In the US today, ancestry — as reflected in your features and color — still largely determines your social and economic status. But in the territories of México, relations between Africans, indigenous peoples, and Spanish colonizers took a different track, as we learn in our Voices interview this week with historian Ron Wilkins. Africans first arrived in México, Wilkins explains, neither as slaves nor conquerors, but as explorers.
Centuries later, Spain defeated the Aztec Empire and brutally worked native peoples to death in the silver mines. The colonizers also imported huge numbers of Africans to augment the labor of indigenous workers on large Spanish-owned plantations. These two subjugated populations shared their fates — and their DNA. Not surprisingly, Africans, indigenous peoples, and Afro-Mestizos would later join the Revolution. But they would be more than mere foot soldiers. They played leading military roles. General Vicente Guerrero, son of an Afro-Mestizo father and an indigenous mother, became the second president of México in 1829. The United States would not have a president of color until 2009.

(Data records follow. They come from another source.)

(* ===== verification/Concurrency.v ===== *)
(** * The requests of the service

    The five requests of the API as programs, what each reply promises about
    the committed tables, and that each request meets its promise among any
    others: the workload whose interleavings [Safety] and [Progress] are
    about. *)

From S2P Require Import Prelude GoRuntime Domain Database Repository Service Spec Machine Rely.
From S2P Require Import Workload RepositoryCorrect ServiceCorrect.
#[local] Open Scope go_scope.

(** ** The requests of the API *)

Inductive api : Type :=
| CreateTransfer (req : CreateTransferRequest)
| ReadTransfer (id : UUID)
| ListTransfers (wallet : string) (limit : Z) (before : option Time)
| ReadWallet (id : string)
| CreateWallet (id : string) (balance : Z).

Inductive reply : Type :=
| TransferCreated (r : result (option Transfer))
| TransferRead (r : result Transfer)
| TransfersListed (r : result (list Transfer * option Time))
| WalletReplied (r : result Wallet).

Definition serve (a : api) : svc reply :=
  match a with
  | CreateTransfer req => r ← Create transferSvc req; Ret (TransferCreated r)
  | ReadTransfer id => r ← GetTransfer transferSvc id; Ret (TransferRead r)
  | ListTransfers w limit before =>
      r ← ListTransfersByWallet transferSvc w limit before; Ret (TransfersListed r)
  | ReadWallet id => r ← WalletService_Get walletSvc id; Ret (WalletReplied r)
  | CreateWallet id balance =>
      r ← WalletService_Create walletSvc id balance; Ret (WalletReplied r)
  end.

(** Amounts and balances arrive as int64. *)
Definition api_ok (a : api) : Prop :=
  match a with
  | CreateTransfer req => in_int64 (Amount req)
  | CreateWallet _ balance => in_int64 balance
  | _ => True
  end.

(** The transfer is committed as it is shown. *)
Definition shows_transfer (C : tables) (tr : Transfer) : Prop :=
  select_transfer <$> transfers C !! Transfer_ID tr = Some tr.

(** The wallet exists, and was shown with a balance it can have. *)
Definition shows_wallet (C : tables) (id : string) (w : Wallet) : Prop :=
  wallet_ok id w /\ exists w', wallets C !! id = Some w' /\ Wallet_CreatedAt w' = Wallet_CreatedAt w.

(** What a reply promises about the committed tables. *)
Definition reply_post (a : api) (r : reply) (C : tables) (T : option txn) : Prop :=
  T = None /\
  match a, r with
  | CreateTransfer req, TransferCreated r => create_post req r C None
  | ReadTransfer id, TransferRead r =>
      match r with Ok tr => Transfer_ID tr = id /\ shows_transfer C tr | Err _ => True end
  | ListTransfers w _ _, TransfersListed r =>
      match r with
      | Ok (trs, _) => Forall (fun tr => shows_transfer C tr /\
          (Transfer_FromWalletID tr = w \/ Transfer_ToWalletID tr = w)) trs
      | Err _ => True
      end
  | ReadWallet id, WalletReplied r | CreateWallet id _, WalletReplied r =>
      match r with Ok w => shows_wallet C id w | Err _ => True end
  | _, _ => False
  end.

(** ** Each request meets its specification *)

Lemma wp_insert_wallet {A} id balance (k : result (Time * Time) -> svc A) C Q :
  0 <= balance <= int64_max ->
  (forall e C', wp (k (Err e)) C' None Q) ->
  (forall C' now, wallets C' !! id = Some (mkWallet id balance now now) ->
     wp (k (Ok (now, now))) C' None Q) ->
  wp (Vis (Exec DB (InsertWallet id balance)) k) C None Q.
Proof.
  intros Hb Herr Hok S ch HR. split; [done|]. unfold local_exec, do_autocommit.
  cbn [exec_stmt]. unfold exec_insert_wallet, sql_check, wallets_check.
  cbn [Wallet_Balance]. rewrite bool_decide_eq_true_2 by lia.
  unfold next_seq. cbn [draws_sequence].
  case_bool_decide as Hid.
  - assert (guarantee ∅ (sh_db S) (put_wallet (mkWallet id balance (ch_now ch) (ch_now ch)) ∪ sh_db S))
      as Hg.
    { split; [by apply atomic_wallet|]. intros r _.
      destruct r as [id'|u|k'|i]; simpl; rewrite ?union_empty_first; try done.
      intros w Hw. rewrite insert_union_singleton_first, lookup_insert_ne; [done|congruence]. }
    destruct (ch_fault ch); [destruct (ch_applied ch)|]; simpl; auto using guarantee_none.
    split; [done|]. apply Hok. simpl.
    by rewrite insert_union_singleton_first, lookup_insert_eq.
  - assert (∅ ∪ sh_db S = sh_db S) as -> by apply tables_union_empty.
    destruct (ch_fault ch); [destruct (ch_applied ch)|]; simpl; auto using guarantee_none.
Qed.

Lemma shows_transfer_grows C C' tr : grows C C' -> shows_transfer C tr -> shows_transfer C' tr.
Proof.
  unfold shows_transfer. intros Hg H. apply fmap_Some in H as (r & Hr & ->). apply fmap_Some.
  exists r. split; [|done]. eapply lookup_weaken; [done|apply Hg].
Qed.

Lemma shows_wallet_grows C C' id w : grows C C' -> shows_wallet C id w -> shows_wallet C' id w.
Proof.
  intros Hg [Hok (w' & Hw' & Hc)]. split; [done|].
  destruct (grows_wallets _ _ Hg _ _ Hw') as (w2 & Hw2 & Hc2 & _). exists w2. by rewrite Hc2.
Qed.

Lemma shows_wallet_read C id w : db_inv C -> wallets C !! id = Some w -> shows_wallet C id w.
Proof. intros Hi Hw. split; [by apply (inv_wallets _ Hi)|eauto]. Qed.

Lemma elem_of_history t w b tr :
  tr ∈ history_rows t w b <->
  history_where w b tr /\ exists u r, transfers t !! u = Some r /\ tr = select_transfer r.
Proof.
  unfold history_rows. rewrite merge_sort_Permutation, list_elem_of_filter, list_elem_of_fmap.
  apply and_iff_compat_l. split.
  - intros (r & -> & Hr). apply list_elem_of_fmap in Hr as ([u r'] & -> & Hr).
    apply elem_of_map_to_list in Hr. eauto.
  - intros (u & r & Hr & ->). exists r. split; [done|]. apply list_elem_of_fmap.
    exists (u, r). split; [done|]. by apply elem_of_map_to_list.
Qed.

Lemma shows_history C w b tr :
  db_inv C -> tr ∈ history_rows C w b ->
  shows_transfer C tr /\ (Transfer_FromWalletID tr = w \/ Transfer_ToWalletID tr = w).
Proof.
  intros Hi Htr. apply elem_of_history in Htr as ([Hw _] & u & r & Hr & ->). split; [|done].
  unfold shows_transfer. simpl. rewrite (transfer_ok_id _ _ _ (inv_transfers _ Hi _ _ Hr)).
  by rewrite Hr.
Qed.

Lemma wp_read_transfer C id : wp (serve (ReadTransfer id)) C None (reply_post (ReadTransfer id)).
Proof.
  apply wp_db_query; [done|done|by intros [] C'|]. intros C1 now seq HR1. cbn [exec_stmt fst].
  destruct (transfers C1 !! id) as [r|] eqn:Hr; simpl; [|done].
  assert (Transfer_ID (select_transfer r) = id) as Hid
    by (apply (transfer_ok_id C1), (inv_transfers _ (rely_inv _ _ _ HR1)), Hr).
  intros C2 HR2. split; [done|]. split; [done|].
  eapply shows_transfer_grows; [apply HR2|]. unfold shows_transfer. by rewrite Hid, Hr.
Qed.

Lemma wp_list_transfers C w limit before :
  wp (serve (ListTransfers w limit before)) C None (reply_post (ListTransfers w limit before)).
Proof.
  cbn [serve]. unfold ListTransfersByWallet. case_decide; [done|].
  apply wp_db_query; [done| |by intros [] C'|].
  - intros now seq t. simpl. unfold sql_check. by case_bool_decide.
  - intros C1 now seq HR1. simpl. unfold sql_check. case_bool_decide; [|done]. simpl.
    intros C2 HR2. split; [done|]. simpl. apply Forall_forall. intros tr Htr.
    assert (tr ∈ history_rows C1 w before) as Hin by (apply elem_of_take in Htr as (n & Hn & _); by eapply list_elem_of_lookup_2).
    destruct (shows_history _ _ _ _ (rely_inv _ _ _ HR1) Hin) as [Hs ?]. split; [|done].
    eapply shows_transfer_grows; [apply HR2|done].
Qed.

Lemma wp_read_wallet C id : wp (serve (ReadWallet id)) C None (reply_post (ReadWallet id)).
Proof.
  apply wp_db_query; [done|done|by intros [] C'|]. intros C1 now seq HR1. cbn [exec_stmt fst].
  destruct (wallets C1 !! id) as [w|] eqn:Hw; simpl; [|done].
  intros C2 HR2. split; [done|]. eapply shows_wallet_grows; [apply HR2|].
  apply shows_wallet_read; [apply HR1|done].
Qed.

Lemma wp_create_wallet C id balance :
  in_int64 balance ->
  wp (serve (CreateWallet id balance)) C None (reply_post (CreateWallet id balance)).
Proof.
  intros Ha. cbn [serve]. unfold WalletService_Create.
  case_decide; [done|]. case_decide as Hb; [done|]. unfold in_int64 in Ha.
  apply wp_insert_wallet; [simpl; lia|done|].
  intros C1 now Hw. simpl. intros C2 HR2. split; [done|].
  eapply shows_wallet_grows; [apply HR2|]. split; [|eauto]. split; simpl; [done|lia].
Qed.

Lemma wp_serve a C : api_ok a -> wp (serve a) C None (reply_post a).
Proof.
  intros Ha. destruct a as [req|id|w limit before|id|id balance];
    [|apply wp_read_transfer|apply wp_list_transfers|apply wp_read_wallet|by apply wp_create_wallet].
  apply wp_bind. eapply wp_mono; [|by apply wp_close, wp_Create].
  intros r C1 T H. apply wp_ret. intros C2 HR. destruct (H C2 HR) as [-> Hr]. done.
Qed.

#[export] Instance api_workload : Workload api reply := {|
  wl_prog := serve;
  wl_ok a _ := api_ok a;
  wl_post := reply_post;
  wl_spec a C := wp_serve a C;
  wl_closed a r C T H := proj1 H
|}.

Black History Month in the US brings to light the hidden stories of Black perseverance and achievement. But so much remains hidden. The Mexicanos who have lived for generations in what became the US Southwest have African and not just Spanish and indigenous ancestry. The US and México today amount to two overlapping nations, with African Americans and Mexicans two overlapping peoples. Black/brown unity amounts to more than just a political perspective. Black/brown unity runs as deep as DNA.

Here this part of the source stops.